As antiseptics and parasiticides, in addition to the above, are alpha- and beta-naphthol, iodized phenol, chloral camphor (rub together till they form a clear fluid), phenol camphor (add camphor gradually to the melted phenol crystals), mercuric chloride, cupric sulphate and silver nitrate. Potash (green) soap, medicated or not with tar or other agent, is of great use in many chronic affections. The phenol combinations are all more or less anæsthetic, and therefore sedatives and antipruritic. Quassia, Stavesacre, tobacco, etc., are of great use in parasitisms though not antiseptic. Sulphur fills both indications, and is a bland generally applicable agent.

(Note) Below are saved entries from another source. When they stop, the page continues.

Lemma returns_bind {A B} (P : B -> Prop) (p : prog A) (f : A -> prog B) :
  returns (fun a => returns P (f a)) p -> returns P (bind p f).
Proof. induction p as [a|R c k IH]; simpl; [done|]. intros H r. apply IH, H. Qed.

Lemma returns_mono {A} (P P' : A -> Prop) (p : prog A) :
  (forall a, P a -> P' a) -> returns P p -> returns P' p.
Proof. intros HP. induction p as [a|R c k IH]; simpl; [apply HP|]. intros H r. apply IH, H. Qed.

Lemma returns_seq {A B} (P : A -> Prop) (Q : B -> Prop) (p : prog A) (f : A -> prog B) :
  returns P p -> (forall a, P a -> returns Q (f a)) -> returns Q (bind p f).
Proof. intros Hp Hf. apply returns_bind. by eapply returns_mono. Qed.

Lemma returns_True {A} (p : prog A) : returns (fun _ => True) p.
Proof. induction p as [a|R c k IH]; simpl; auto. Qed.

Lemma returns_runs {A} (P : A -> Prop) (p : prog A) w a w' : returns P p -> runs p w a w' -> P a.
Proof. intros H Hr. induction Hr; simpl in H; auto. Qed.

Lemma wpc_returns {A} (P : A -> Prop) (p : prog A) Q I w :
  returns P p -> wpc p Q I w -> wpc p (fun a w' => P a /\ Q a w') I w.
Proof.
  revert w. induction p as [a|R c k IH]; intros w HP [HI HW]; [by split|].
  split; [done|]. intros r w' Hs. apply IH; auto.
Qed.

Lemma scripts_weaken {A} n m (p : prog A) :
  (n <= m)%nat -> scripts_at_most n p -> scripts_at_most m p.
Proof.
  revert n m. induction p as [a|R c k IH]; intros n m Hle; simpl; [done|].
  destruct (is_script c); [|intros H r; by eapply IH].
  destruct n as [|n]; [done|]. destruct m as [|m]; [lia|]. intros H r. eapply IH; [|apply H]. lia.
Qed.

Lemma scripts_bind {A B} n m (p : prog A) (f : A -> prog B) :
  scripts_at_most n p -> (forall a, scripts_at_most m (f a)) -> scripts_at_most (n + m) (bind p f).
Proof.
  revert n. induction p as [a|R c k IH]; intros n Hp Hf; simpl.
  - eapply scripts_weaken; [|apply Hf]. lia.
  - simpl in Hp. destruct (is_script c); [|intros r; auto].
    destruct n as [|n]; [done|]. intros r. simpl. auto.
Qed.

(** A program without script executions. *)
Lemma scripts_calls {A} (p : prog A) :
  calls (fun R c => is_script c = false) p -> scripts_at_most 0 p.
Proof.
  induction p as [a|R c k IH]; simpl; [done|]. intros [-> Hk] r. apply IH, Hk.
Qed.

Lemma calls_along {A} P (p : prog A) w : calls P p -> along P p w.
Proof.
  revert w. induction p as [a|R c k IH]; simpl; [done|]. intros w [Hc Hk]. split; [done|].
  intros r w' _. apply IH, Hk.
Qed.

Caustics (silver nitrate, antimony chloride, electric or thermocautery) are useful in luxuriant granulations, hyperplasias, and often in excessive secretion, or on infected surfaces.

Counter-irritation over the vaso-motor centres, is often of value, when the distribution of the eruption coincides with that of particular nerves, and indicates a nervous element in the causation.